WORK TASK:
Only one portion of the data is to be written out: from the line bearing "- intros ((H1" through the line bearing "Lemma tx_wf_values tx". Write it exactly as it appears.

MATERIAL SHOWN:
(** A step that always accepts. *)
Lemma decides_then {A B} (m : check C A) (k : A -> check C B) Q P' Q' :
  decides_as m True Q -> (forall a, Q a -> decides_as (k a) P' Q') -> decides_as (m ≫= k) P' Q'.
Proof. intros Hm Hk. eapply decides_iff_as; [eapply decides_bind_as; [exact Hm|intros _; exact Hk]|tauto|done]. Qed.

(** A call that fills the cache, and a value that is there. *)
Lemma decides_with_cache {A} (f : C -> C * A) (Q : A -> Prop) :
  (forall c, I c -> I (f c).1 /\ Q (f c).2) -> decides_as (with_cache f) True Q.
Proof. intros Hf st c Hc. destruct (Hf c Hc) as [Hc' HQ]. unfold with_cache. cbn. destruct (f c) as [c' a]. by exists (Ok a), st, c'. Qed.

Lemma decides_get_valid {A} (o : option A) e a : o = Some a -> decides_as (get_valid o e) True (fun b => b = a).
Proof. intros ->. apply decides_ret_as. Qed.
End decides.

(** A rejection for which the peer is punished. *)
Definition punished (st st' : CValidationState.t) : Prop :=
  chRejectCode st' = REJECT_INVALID /\
  (mode st <> MODE_ERROR -> IsInvalid st' = true /\ (0 <= nDoS st < 2 ^ 30 -> nDoS st + 10 <= nDoS st')).

Lemma punished_DoS level reason corruption st : 10 <= level <= 100 -> punished st (DoS level REJECT_INVALID reason corruption st).
Proof.
  intros Hl. unfold punished, DoS.
  destruct (mode st); cbn [mode nDoS chRejectCode IsInvalid]; (split; [done|]); try (intros ?; done);
    intros _; (split; [done|]); intros Hn; rewrite swrap_small by (unfold is_s; lia); lia.
Qed.

(** ** CheckTransaction *)

(** Every partial sum of the values is a valid amount. *)
Fixpoint sums_in_range (total : Z) (outs : list CTxOut.t) : Prop :=
  match outs with
  | [] => True
  | o :: outs' => CTxOut.nValue o <= MAX_MONEY /\ 0 <= total + CTxOut.nValue o <= MAX_MONEY /\
                  sums_in_range (total + CTxOut.nValue o) outs'
  end.

Record tx_rules (be : bool) (tx : CTransaction) (fCheckDuplicateInputs : bool) : Prop := {
  rule_inputs : vin tx <> [];
  rule_outputs : vout tx <> [];
  rule_size : base_size be tx <= MAX_BLOCK_BASE_SIZE;
  rule_values : sums_in_range 0 (vout tx);
  rule_empty : IsCoinBase be tx = false -> IsCoinStake be tx = false -> Forall (fun o => CTxOut.IsEmpty o = false) (vout tx);
  rule_distinct : fCheckDuplicateInputs = true -> NoDup (map CTxIn.prevout (vin tx));
  rule_coinbase : IsCoinBase be tx = true -> forall i, vin tx !! 0%nat = Some i -> 2 <= Z.of_nat (length (CTxIn.scriptSig i)) <= 100;
  rule_prevouts : IsCoinBase be tx = false -> Forall (fun i => CTxIn.prevout i <> COutPoint.null) (vin tx);
  rule_randpay : (length (filter (fun i => COutPoint.hash (CTxIn.prevout i) = randpaytx) (vin tx)) <= 1)%nat;
}.

Lemma same_outpoint_eq a b : COutPoint.valid a -> COutPoint.valid b -> same_outpoint a b = true <-> a = b.
Proof.
  intros [[La Ba] Ha] [[Lb Bb] Hb]. unfold same_outpoint, COutPoint.op_lt, Compare.
  rewrite (memcmp_antisym (COutPoint.hash a) (COutPoint.hash b)). pose proof (memcmp_eq (COutPoint.hash a) (COutPoint.hash b) ltac:(congruence)) as He.
  set (m := memcmp _ _) in *. rewrite andb_true_iff, !negb_true_iff, !orb_false_iff, !andb_false_iff, !Z.ltb_ge, !Z.eqb_neq.
  destruct a as [ha na], b as [hb nb]. cbn in *. split.
  - intros ([? H1] & [? H2]). assert (m = 0) as E by lia. pose proof (proj1 He E) as ->. f_equal. lia.
  - intros [= -> ->]. assert (m = 0) by (by apply He). lia.
Qed.

Lemma outpoint_IsNull be o : COutPoint.valid o -> COutPoint.IsNull be o = true <-> o = COutPoint.null.
Proof.
  intros [Hh Hn]. destruct (blob_predicates be 32 (COutPoint.hash o) (COutPoint.hash o) Hh Hh) as [E _].
  unfold COutPoint.IsNull. rewrite andb_true_iff, E, Z.eqb_eq. destruct o as [h n]. cbn. split.
  - by intros [-> ->].
  - unfold COutPoint.null. by intros [= -> ->].
Qed.

Section CheckTransaction.
Context (be : bool) {C : Type} (I : C -> Prop).

#[local] Abbreviation dec := (decides I punished).

Lemma dec_reject_if bad level reason corruption (P : Prop) : 10 <= level <= 100 -> (bad = false <-> P) ->
  dec (reject_if bad level REJECT_INVALID reason corruption) P.
Proof. intros Hl E. eapply decides_iff; [|exact E]. apply decides_reject_if. intros _ st. by apply punished_DoS. Qed.

Lemma check_outputs_dec may total outs : 0 <= total <= MAX_MONEY -> Forall (fun o => is_s 64 (CTxOut.nValue o)) outs ->
  dec (check_outputs may total outs) (sums_in_range total outs /\ (may = false -> Forall (fun o => CTxOut.IsEmpty o = false) outs)).
Proof.
  intros Ht Ho. revert total Ht. induction Ho as [|o outs Hv Ho IH]; intros total Ht; cbn [check_outputs sums_in_range].
  { eapply decides_iff; [apply decides_ret|]. split; [|done]. intros _. by split. }
  unfold is_s, MAX_MONEY, COIN in *.
  eapply decides_iff; [eapply decides_bind; [apply (dec_reject_if _ _ _ _ (CTxOut.IsEmpty o = false \/ may = true)); [lia|]|intros _ _; eapply decides_bind; [apply (dec_reject_if _ _ _ _ (CTxOut.nValue o <= MAX_MONEY)); [lia|]|intros Hm _;
    eapply decides_bind; [apply (dec_reject_if _ _ _ _ (0 <= total + CTxOut.nValue o <= MAX_MONEY)); [lia|]|intros Hs _]]]|].
  - destruct (CTxOut.IsEmpty o), may; cbn; intuition congruence.
  - rewrite Z.gtb_ltb, Z.ltb_ge. done.
  - unfold MAX_MONEY, COIN in *. rewrite swrap_small by (unfold is_s; lia). rewrite negb_false_iff. unfold MoneyRange, MAX_MONEY, COIN.
    rewrite andb_true_iff, Z.geb_leb, !Z.leb_le. done.
  - unfold MAX_MONEY, COIN in *. rewrite swrap_small by (unfold is_s; lia). by apply IH.
  - unfold MAX_MONEY, COIN. rewrite Forall_cons. destruct may; intuition congruence.
Qed.

Lemma existsb_same seen p : Forall COutPoint.valid seen -> COutPoint.valid p -> existsb (same_outpoint p) seen = false <-> p ∉ seen.
Proof.
  intros Hs Hp. induction Hs as [|q seen Hq Hs IH]; cbn [existsb]; [split; [intros _; apply not_elem_of_nil|done]|].
  by rewrite orb_false_iff, IH, <- not_true_iff_false, same_outpoint_eq, not_elem_of_cons by done.
Qed.

Lemma check_duplicates_dec seen ins : Forall COutPoint.valid seen -> Forall (fun i => COutPoint.valid (CTxIn.prevout i)) ins ->
  dec (check_duplicates seen ins) (NoDup (map CTxIn.prevout ins) /\ Forall (fun i => CTxIn.prevout i ∉ seen) ins).
Proof.
  intros Hs Hi. revert seen Hs. induction Hi as [|i ins Hp Hi IH]; intros seen Hs; cbn [check_duplicates map].
  { eapply decides_iff; [apply decides_ret|]. split; [|done]. intros _. split; constructor. }
  eapply decides_iff; [eapply decides_bind; [apply (dec_reject_if _ _ _ _ (CTxIn.prevout i ∉ seen)); [lia|by apply existsb_same]|
    intros _ _; apply (IH (CTxIn.prevout i :: seen)); by constructor]|].
  rewrite NoDup_cons, Forall_cons, !Forall_forall, list_elem_of_fmap. split.
  - intros (H1 & H2 & H3). split_and!; [|done|done|]; [intros (j & E & Hj); apply (H3 j Hj); rewrite E; set_solver|].
    intros j Hj. specialize (H3 j Hj). set_solver.
  - intros ((H1 & H2) & H3 & H4). split_and!; [done|done|]. intros j Hj. specialize (H4 j Hj).
    intros Hin. apply elem_of_cons in Hin as [E|]; [|done]. apply H1. by exists j.
Qed.

Lemma check_prevouts_dec ins : Forall (fun i => COutPoint.valid (CTxIn.prevout i)) ins ->
  dec (check_prevouts be ins) (Forall (fun i => CTxIn.prevout i <> COutPoint.null) ins).
Proof.
  intros Hi. induction Hi as [|i ins Hp Hi IH]; cbn [check_prevouts].
  { eapply decides_iff; [apply decides_ret|]. split; [|done]. intros _. constructor. }
  eapply decides_iff; [eapply decides_bind; [apply (dec_reject_if _ _ _ _ (CTxIn.prevout i <> COutPoint.null)); [lia|]|intros _ _; exact IH]|].
  - rewrite <- not_true_iff_false. by rewrite outpoint_IsNull.
  - by rewrite Forall_cons.
Qed.

Lemma check_randpay_dec found ins : Forall (fun i => COutPoint.valid (CTxIn.prevout i)) ins ->
  dec (check_randpay found ins)
    (length (filter (fun i => COutPoint.hash (CTxIn.prevout i) = randpaytx) ins) + (if found then 1 else 0) <= 1)%nat.
Proof.
  intros Hi. revert found. induction Hi as [|i ins Hp Hi IH]; intros found; cbn [check_randpay].
  { eapply decides_iff; [apply decides_ret|]. cbn. destruct found; split; (done || lia). }
  rewrite filter_cons. destruct (blob_predicates be 32 (COutPoint.hash (CTxIn.prevout i)) randpaytx) as (_ & E & _); [apply Hp|by_decide|].
  destruct (Uint256.op_eq _ randpaytx) eqn:Eq.
  - rewrite decide_True by (by apply E). cbn [length].
    eapply decides_iff; [eapply decides_bind; [apply (dec_reject_if _ _ _ _ (found = false)); [lia|done]|intros _ _; apply IH]|].
    destruct found; split; try lia; by intros [? _].
  - rewrite decide_False by (intros ?%E; done). apply IH.
Qed.
End CheckTransaction.

Lemma tx_wf_prevouts tx : tx_wf tx -> Forall (fun i => COutPoint.valid (CTxIn.prevout i)) (vin tx).
Proof. intros [_ _ [Hv _] _ _ _]. eapply Forall_impl; [exact Hv|]. intros i Hi. apply Hi. Qed.

Lemma tx_wf_values tx : tx_wf tx -> Forall (fun o => is_s 64 (CTxOut.nValue o)) (vout tx).
Proof. intros [_ _ _ _ [Hv _] _]. eapply Forall_impl; [exact Hv|]. intros o Ho. apply Ho. Qed.

Lemma CheckTransaction_dec (be : bool) {C : Type} (I : C -> Prop) (tx : CTransaction) (fCheckDuplicateInputs : bool) : tx_wf tx ->
  decides I punished (CheckTransaction be tx fCheckDuplicateInputs) (tx_rules be tx fCheckDuplicateInputs).
Proof.
  intros Hwf. pose proof (tx_wf_prevouts tx Hwf) as Hp. pose proof (tx_wf_values tx Hwf) as Hv.
  eapply decides_iff; [unfold CheckTransaction;
    eapply decides_bind; [apply (dec_reject_if _ _ _ _ _ (vin tx <> [])); [lia|destruct (vin tx); done]|intros Hin _];
    eapply decides_bind; [apply (dec_reject_if _ _ _ _ _ (vout tx <> [])); [lia|destruct (vout tx); done]|intros _ _];
    eapply decides_bind; [apply (dec_reject_if _ _ _ _ _ (base_size be tx <= MAX_BLOCK_BASE_SIZE)); [lia|rewrite Z.gtb_ltb; apply Z.ltb_ge]|intros _ _];
    eapply decides_bind; [apply check_outputs_dec; [unfold MAX_MONEY, COIN; lia|done]|intros _ _];
    eapply decides_bind; [apply decides_if; intros _; [apply check_duplicates_dec; [constructor|done]|apply decides_ret]|intros _ _];
    eapply decides_bind; [apply (decides_if _ _ _ _ _ (forall i, vin tx !! 0%nat = Some i -> 2 <= Z.of_nat (length (CTxIn.scriptSig i)) <= 100));
      intros _; [|by apply check_prevouts_dec]|intros _ _; by apply check_randpay_dec]|].
  - destruct (vin tx) as [|i ins]; [done|]. cbn [lookup list_lookup get_valid].
    apply dec_reject_if; [lia|]. rewrite orb_false_iff, Z.ltb_ge, Z.gtb_ltb, Z.ltb_ge.
    split; [by intros ? ? [= <-]|]. intros H. by apply H.
  - split.
    + intros (H1 & H2 & H3 & (H4 & H5) & H6 & H7 & H8). split; try done.
      * intros Ecb Ecs. apply H5. by rewrite Ecb, Ecs.
      * intros ->. apply H6.
      * intros Ecb. by rewrite Ecb in H7.
      * intros Ecb. by rewrite Ecb in H7.
      * lia.
    + intros [H1 H2 H3 H4 H5 H6 H7 H8 H9]. split_and!; try done.
      * intros [Ecb Ecs]%orb_false_iff. by apply H5.
      * destruct fCheckDuplicateInputs; [|done]. split; [by apply H6|]. apply Forall_true. set_solver.
      * destruct (IsCoinBase be tx); [by apply H7|by apply H8].
      * lia.
Qed.

(** C19: the rules for a transaction on its own.  [CheckTransaction] accepts exactly the
    transactions that have inputs, outputs and an admissible size, whose outputs have
    partial sums that are amounts (and are not empty, but in coinbases and coinstakes),
    whose inputs are distinct, not null (a coinbase's script has 2 to 100 bytes instead)
    and spend the randpay output at most once.  It never throws or fails an assertion, an
    accepted transaction leaves the validation state alone, and a rejected one is marked
    invalid at the expense of the peer. *)
Theorem CheckTransaction_correct (be : bool) (C : Type) (tx : CTransaction) (fCheckDuplicateInputs : bool)
    (st : CValidationState.t) (c : C) :
  tx_wf tx ->
  exists r st', CheckTransaction be tx fCheckDuplicateInputs (st, c) = (r, (st', c)) /\
    ((r = Ok tt /\ st' = st /\ tx_rules be tx fCheckDuplicateInputs) \/
     (r = Err rejected /\ punished st st' /\ ~ tx_rules be tx fCheckDuplicateInputs)).
Proof.
  intros Hwf. pose proof (CheckTransaction_dec be (fun c' => c' = c) tx fCheckDuplicateInputs Hwf) as Hd.
  destruct (Hd st c eq_refl) as (r & st' & c' & E & -> & Hr). exists r, st'. split; [done|].
  destruct r as [[]|[]]; tauto.
Qed.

OUTPUT BELOW:
  - intros ((H1 & H2) & H3 & H4). split_and!; [done|done|]. intros j Hj. specialize (H4 j Hj).
    intros Hin. apply elem_of_cons in Hin as [E|]; [|done]. apply H1. by exists j.
Qed.

Lemma check_prevouts_dec ins : Forall (fun i => COutPoint.valid (CTxIn.prevout i)) ins ->
  dec (check_prevouts be ins) (Forall (fun i => CTxIn.prevout i <> COutPoint.null) ins).
Proof.
  intros Hi. induction Hi as [|i ins Hp Hi IH]; cbn [check_prevouts].
  { eapply decides_iff; [apply decides_ret|]. split; [|done]. intros _. constructor. }
  eapply decides_iff; [eapply decides_bind; [apply (dec_reject_if _ _ _ _ (CTxIn.prevout i <> COutPoint.null)); [lia|]|intros _ _; exact IH]|].
  - rewrite <- not_true_iff_false. by rewrite outpoint_IsNull.
  - by rewrite Forall_cons.
Qed.

Lemma check_randpay_dec found ins : Forall (fun i => COutPoint.valid (CTxIn.prevout i)) ins ->
  dec (check_randpay found ins)
    (length (filter (fun i => COutPoint.hash (CTxIn.prevout i) = randpaytx) ins) + (if found then 1 else 0) <= 1)%nat.
Proof.
  intros Hi. revert found. induction Hi as [|i ins Hp Hi IH]; intros found; cbn [check_randpay].
  { eapply decides_iff; [apply decides_ret|]. cbn. destruct found; split; (done || lia). }
  rewrite filter_cons. destruct (blob_predicates be 32 (COutPoint.hash (CTxIn.prevout i)) randpaytx) as (_ & E & _); [apply Hp|by_decide|].
  destruct (Uint256.op_eq _ randpaytx) eqn:Eq.
  - rewrite decide_True by (by apply E). cbn [length].
    eapply decides_iff; [eapply decides_bind; [apply (dec_reject_if _ _ _ _ (found = false)); [lia|done]|intros _ _; apply IH]|].
    destruct found; split; try lia; by intros [? _].
  - rewrite decide_False by (intros ?%E; done). apply IH.
Qed.
End CheckTransaction.

Lemma tx_wf_prevouts tx : tx_wf tx -> Forall (fun i => COutPoint.valid (CTxIn.prevout i)) (vin tx).
Proof. intros [_ _ [Hv _] _ _ _]. eapply Forall_impl; [exact Hv|]. intros i Hi. apply Hi. Qed.

Lemma tx_wf_values tx : tx_wf tx -> Forall (fun o => is_s 64 (CTxOut.nValue o)) (vout tx).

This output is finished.